Lattin’s previous bird experiments include those in which house sparrows were abducted from their homes in nature and fed crude oil, their legs were wounded, large amounts of their feathers were plucked, and they were confined to cloth bags (causing them stress and fear) and given drugs that damage their adrenal glands—from which she concluded that “birds do not like captivity” and “birds think crude oil tastes icky.” (Yes, those are real quotes.)

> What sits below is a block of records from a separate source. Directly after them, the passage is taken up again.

(* ===== verification/AuthnPlugins.v ===== *)
(** * plugins/authn: the login methods and their registry

    The password method and the federated method, with the registry the login
    service looks them up in.  The connector of the federated method is a port
    (ports/federation). *)

From stdpp Require Import base tactics list gmap strings.
From S2P Require Import Prelude GoStrings Errors Domain Ports AuthPorts.

(** ** plugins/registry/authn_registry.go *)

Module AuthnRegistry.
Section Registry.
Context {W : Type}.

Definition AuthnRegistry : Type := gmap string (AuthnMethod W).

Definition Register (registry : AuthnRegistry) (method : option (AuthnMethod W)) : AuthnRegistry :=
  match method with
  | None => registry
  | Some m => <[method_Type m := m]> registry
  end.

Definition NewAuthnRegistry (methods : list (option (AuthnMethod W))) : AuthnRegistry :=
  foldl Register ∅ methods.

Definition Get (registry : AuthnRegistry) (methodType : AuthnMethodType) : option (AuthnMethod W) :=
  registry !! methodType.
End Registry.
End AuthnRegistry.

(** ** plugins/authn/password *)

Module password.
Section Method.
Context {W : Type}.
Record Method := NewMethod { users : option (UserRepository W); passwords : option (PasswordVerifier W) }.

Definition Authenticate (m : Method) (input : plugin.AuthenticateInput) : IO W (option plugin.AuthenticateResult) :=
  let username := TrimSpace (plugin.in_Username input) in
  match users m, passwords m with
  | Some users, Some passwords =>
      do* guard (negb (String.eqb username "") && negb (String.eqb (plugin.in_Password input) ""))
            AuthnErrInvalidCredentials in
      let* user := match plugin.in_User input with
                   | Some u => ret (Some u)
                   | None => FindByUsername users username
                   end in
      let* user := some_or user AuthnErrInvalidCredentials in
      do* guard (negb (String.eqb (user.Status user) "locked")) AuthnErrUserLocked in
      do* guard (String.eqb (user.Status user) "" || String.eqb (user.Status user) "active") AuthnErrUserDisabled in
      do* guard (VerifyPassword passwords (plugin.in_Password input) (user.PasswordHash user))
            AuthnErrInvalidCredentials in
      ret (Some {| plugin.Handled := true; plugin.Authenticated := true; plugin.UserID := user.ID user;
                   plugin.UserStatus := user.Status user; plugin.Subject := user.UserUUID user;
                   plugin.IdentityProvider := ""; plugin.Username := user.Username user;
                   plugin.DisplayName := user.DisplayName user; plugin.Email := user.Email user;
                   plugin.RedirectURI := "" |})
  | _, _ => throw AuthnErrInvalidCredentials
  end.

Definition method (m : Method) : AuthnMethod W := mkAuthnMethod W "password" AuthnMethodTypePassword (Authenticate m).
End Method.
End password.

(** ** plugins/authn/federated_oidc and its connector (ports/federation) *)

Module federated_oidc.
Record OIDCAuthenticateInput := mkIn {
  fi_RedirectURI : string; fi_ReturnTo : string; fi_State : string; fi_Code : string; fi_Nonce : string;
}.
Record OIDCAuthenticateResult := mkOut {
  fo_Authenticated : bool; fo_Subject : string; fo_Username : string; fo_DisplayName : string;
  fo_Email : string; fo_RedirectURI : string;
}.

Section Method.
Context {W : Type}.

Definition OIDCConnector : Type := OIDCAuthenticateInput -> IO W (option OIDCAuthenticateResult).

Definition Authenticate (connector : option OIDCConnector) (input : plugin.AuthenticateInput)
    : IO W (option plugin.AuthenticateResult) :=
  let* connector := some_or connector AuthnErrUnsupportedMethod in
  let* result := connector (mkIn (plugin.in_RedirectURI input) (plugin.in_ReturnTo input)
                              (plugin.in_State input) (plugin.in_Code input) (plugin.in_Nonce input)) in
  let* result := some_or result AuthnErrInvalidCredentials in
  ret (Some {| plugin.Handled := true; plugin.Authenticated := fo_Authenticated result; plugin.UserID := 0;
               plugin.UserStatus := ""; plugin.Subject := fo_Subject result;
               plugin.IdentityProvider := "federated_oidc"; plugin.Username := fo_Username result;
               plugin.DisplayName := fo_DisplayName result; plugin.Email := fo_Email result;
               plugin.RedirectURI := fo_RedirectURI result |}).

Definition method (connector : option OIDCConnector) : AuthnMethod W :=
  mkAuthnMethod W "federated_oidc" AuthnMethodTypeFederatedOIDC (Authenticate connector).
End Method.
End federated_oidc.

So when she tweeted, “Are there any ways we could make our campus more bird safe?” we actually came up with a few suggestions pretty quickly:
- Lattin could stop capturing house sparrows in nature.

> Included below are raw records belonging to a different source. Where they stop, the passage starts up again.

(* ===== verification/AuthnService.v ===== *)
(** * application/authn: logging in

    The login service over the login methods of AuthnPlugins.  [Authenticate] checks the first factor, the limits and the
    state of the user, then creates a session or, when the user has a second
    factor, a challenge that one of the MFA operations turns into a session.
    The worker pools the service runs its steps on are in [WorkerPool]; here a
    step is the function it runs. *)

From stdpp Require Import base tactics list gmap strings.
From Stdlib Require Import ZArith Lia Ascii.
From S2P Require Import Prelude GoStrings GoJson GoTime GoCrypto Errors Domain Ports AuthPorts AuthnPlugins StateMask.

(** [uuid.NewSHA1(uuid.NameSpaceOID, data).String()] of google/uuid. *)
Class NameUUIDs := { uuid_NewSHA1 : string -> string }.

(** ** types.go *)

Record RateLimitPolicy := mkRateLimitPolicy {
  FailureWindow : duration;
  MaxFailuresPerIP : Z;
  MaxFailuresPerUser : Z;
  UserLockThreshold : Z;
  UserLockTTL : duration;
  PermanentUserLockThreshold : Z;
}.

Definition DefaultRateLimitPolicy : RateLimitPolicy :=
  mkRateLimitPolicy (15 * Minute) 20 5 5 (30 * Minute) 10.

Record AuthenticateInput := mkAuthenticateInput {
  ai_Method : string; ai_Username : string; ai_Password : string; ai_RedirectURI : string;
  ai_ReturnTo : string; ai_State : string; ai_Code : string; ai_Nonce : string;
  ai_IPAddress : string; ai_UserAgent : string;
}.

Record AuthenticateResult := mkAuthenticateResult {
  ar_SessionID : string; ar_UserID : Z; ar_Subject : string; ar_RoleCode : string;
  ar_RedirectURI : string; ar_ReturnTo : string; ar_MFARequired : bool; ar_MFAEnrollmentRequired : bool;
  ar_MFAChallengeID : string; ar_MFAMode : string; ar_PasskeyAvailable : bool; ar_PushStatus : string;
  ar_PushCode : string; ar_AuthenticatedAt : time; ar_ExpiresAt : time;
}.

Record PollMFAChallengeResult := mkPollResult {
  pm_ChallengeID : string; pm_MFAMode : string; pm_PasskeyAvailable : bool; pm_PushStatus : string;
  pm_PushCode : string; pm_ExpiresAt : time;
}.

Record DecideMFAPushInput := mkDecideInput {
  dp_ChallengeID : string; dp_ApproverSessionID : string; dp_Action : string; dp_MatchCode : string;
}.

(** A result next to an error, as [Authenticate] returns it when the second
    factor is still to come. *)
Abbreviation outcome := (AuthenticateResult * option error)%type.

Definition set_enrollment_required (r : AuthenticateResult) : AuthenticateResult :=
  mkAuthenticateResult (ar_SessionID r) (ar_UserID r) (ar_Subject r) (ar_RoleCode r) (ar_RedirectURI r)
    (ar_ReturnTo r) (ar_MFARequired r) true (ar_MFAChallengeID r) (ar_MFAMode r) (ar_PasskeyAvailable r)
    (ar_PushStatus r) (ar_PushCode r) (ar_AuthenticatedAt r) (ar_ExpiresAt r).

(** ** Names *)

Definition resolveMethodType (input : AuthenticateInput) : option AuthnMethodType :=
  let method := ToLower (TrimSpace (ai_Method input)) in
  if negb (String.eqb method "") then
    if String.eqb method AuthnMethodTypePassword || String.eqb method AuthnMethodTypeFederatedOIDC
    then Some method else None
  else if negb (blank (ai_Username input)) || negb (String.eqb (ai_Password input) "")
  then Some AuthnMethodTypePassword
  else if negb (blank (ai_Code input)) || negb (blank (ai_State input)) || negb (blank (ai_Nonce input))
  then Some AuthnMethodTypeFederatedOIDC
  else Some AuthnMethodTypePassword.

Definition contains_byte (x : ascii) (s : string) : bool :=
  existsb (Ascii.eqb x) (String.list_ascii_of_string s).

Definition normalizeFederatedEmail (value : string) : string :=
  let value := ToLower (TrimSpace value) in
  if String.eqb value "" then ""
  else if contains_byte " " value || negb (contains_byte "@" value) then ""
  else value.

Definition federatedSubjectUserUUID `{NameUUIDs} (identityProvider subject : string) : string :=
  let subject := TrimSpace subject in
  if String.eqb subject "" then ""
  else uuid_NewSHA1 (TrimSpace identityProvider +:+ "|" +:+ subject).

Definition shortStableID (value : string) : string :=
  HexEncode (take 6 (sha1_Sum (bytes_of (TrimSpace value)))).

(** The part before the first [@], when there is one and it is not empty. *)
Fixpoint before_at (s : string) : option string :=
  match s with
  | EmptyString => None
  | String a s' => if Ascii.eqb a "@" then Some EmptyString else option_map (String a) (before_at s')
  end.

(** [strings.ReplaceAll(s, "-", "")] *)
Definition drop_dashes (s : string) : string :=
  String.string_of_list_ascii (List.filter (fun a => negb (Ascii.eqb a "-")) (String.list_ascii_of_string s)).

Definition candidateFederatedUsername (result : plugin.AuthenticateResult) (userUUID : string) : string :=
  if negb (blank (plugin.Username result)) then TrimSpace (plugin.Username result) else
  let email := normalizeFederatedEmail (plugin.Email result) in
  if negb (String.eqb email "") then
    match before_at email with
    | Some (String a local) => String a local
    | _ => email
    end
  else if negb (blank (plugin.DisplayName result)) then TrimSpace (plugin.DisplayName result)
  else if negb (blank (plugin.Subject result)) then "oidc_" +:+ shortStableID (TrimSpace (plugin.Subject result))
  else if negb (blank userUUID) then "oidc_" +:+ drop_dashes (TrimSpace userUUID)
  else "oidc_user".

Definition trimUsernameTo (value : string) (limit : Z) : string :=
  if limit <=? 0 then ""
  else if Z.of_nat (String.length value) <=? limit then value
  else String.substring 0 (Z.to_nat limit) value.

(** How many bytes the first rune of the list takes; an invalid byte is a
    rune of its own. *)
Definition continuation (lo hi x : Z) : bool := (lo <=? x) && (x <=? hi).

Definition rune_len (l : list Z) : nat :=
  let c := continuation 128 191 in
  match l with
  | [] => 0%nat
  | a :: rest =>
      match rest with
      | b :: rest2 =>
          if (194 <=? a) && (a <=? 223) && c b then 2%nat else
          match rest2 with
          | d :: rest3 =>
              let lo := if a =? 224 then 160 else 128 in
              let hi := if a =? 237 then 159 else 191 in
              if (224 <=? a) && (a <=? 239) && continuation lo hi b && c d then 3%nat else
              match rest3 with
              | e :: _ =>
                  let lo := if a =? 240 then 144 else 128 in
                  let hi := if a =? 244 then 143 else 191 in
                  if (240 <=? a) && (a <=? 244) && continuation lo hi b && c d && c e then 4%nat else 1%nat
              | [] => 1%nat
              end
          | [] => 1%nat
          end
      | [] => 1%nat
      end
  end.

Definition username_char (x : Z) : bool :=
  (97 <=? x) && (x <=? 122) || (48 <=? x) && (x <=? 57) || (x =? 46) || (x =? 95) || (x =? 45).

(** The loop over the runes, until 32 bytes are written; the fuel is the
    number of bytes. *)
Fixpoint sanitize_runes (fuel : nat) (written : nat) (l : list Z) : list Z :=
  match fuel, l with
  | S fuel', x :: _ =>
      let out := if username_char x then x else 95 in
      let rest := if (32 <=? S written)%nat then [] else sanitize_runes fuel' (S written) (drop (rune_len l) l) in
      out :: rest
  | _, _ => []
  end.

Definition is_mark (a : ascii) : bool := Ascii.eqb a "." || Ascii.eqb a "_" || Ascii.eqb a "-".

Fixpoint drop_marks (l : list ascii) : list ascii :=
  match l with
  | [] => []
  | a :: rest => if is_mark a then drop_marks rest else l
  end.

(** [strings.Trim(s, "._-")] *)
Definition trim_marks (l : list ascii) : list ascii := rev (drop_marks (rev (drop_marks l))).

(** [for len(out) < 3 { out += "x" }] *)
Definition fill_to_three (s : string) : string :=
  s +:+ String.string_of_list_ascii (List.repeat "x"%char (3 - String.length s)).
(* ===== verification/AuthnTheorems.v ===== *)
(** * What a login proves

    The outcomes of [Authenticate] and of the second factors: what each
    presupposes of the ports; and the bounds on federated user names. *)

From stdpp Require Import base tactics list gmap strings relations.
From Stdlib Require Import ZArith Lia Ascii.
From S2P Require Import Prelude GoStrings GoJson GoJsonObject GoTime GoCrypto Errors Domain Ports AuthPorts StateMask AuthnPlugins AuthnService.

Section Outcomes.
Context {W : Type} `{!Runtime W} `{HN : NameUUIDs}.
Implicit Types (s : AuthnService.Service W) (w : W).

(** The first factor of a password login ran with the limits open. *)
Definition limits_open s (input : AuthenticateInput) (passwordUser : option user.Model) w w1 : Prop :=
  preparePasswordAuthentication s (ai_Username input) (ai_IPAddress input) w = (Ok passwordUser, w1) /\
  forall limits, rateLimits s = Some limits ->
    (TrimSpace (ai_IPAddress input) <> "" ->
       exists wb, IsIPLocked limits (TrimSpace (ai_IPAddress input)) w = (Ok false, wb)) /\
    (forall u, passwordUser = Some u ->
       exists wa, IsUserLocked limits (FormatInt (user.ID u)) wa = (Ok false, w1)).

- She could stop cutting off their heads to examine their brains.
- She could stop pumping them full of steroids.
- She could stop tormenting them with predator sounds.
- She could end her cruel bird experiments altogether.
PETA recently sent a letter to Biology Letters, a journal that published an article coauthored by Lattin. Her paper reports a bizarre experiment in which house sparrows were trapped in nets and then tested to measure their fear response to unfamiliar objects. The paper failed to report what was done with the birds once she was done exploiting them, and it omitted other basic information about the experiment that is considered standard to include. Our letter points out that the article doesn’t describe precautions taken for the animals’ welfare or living conditions, fails to explain convincingly how humans are benefitting from this animal abuse (because we’re not), and, in general, doesn’t adhere to the research ethics and animal treatment guidelines set forth by the Royal Society (the publisher of the journal).
All this flawed and cruel experiment really managed to do was cause birds extreme distress by trapping them, denying them food for as long as 15 hours at a time, and holding these social animals alone in a cage for a prolonged period of time. It didn’t add to our scientific knowledge or benefit birds or humans in any way. We asked Biology Letters to take action, including by retracting the shoddy, ill-conceived article.
*****
You can take action for birds, too:
People who aren’t conducting cruel experiments on birds and truly want to help them can put stickers and decals on the windows of buildings or retrofit them with patterned window film.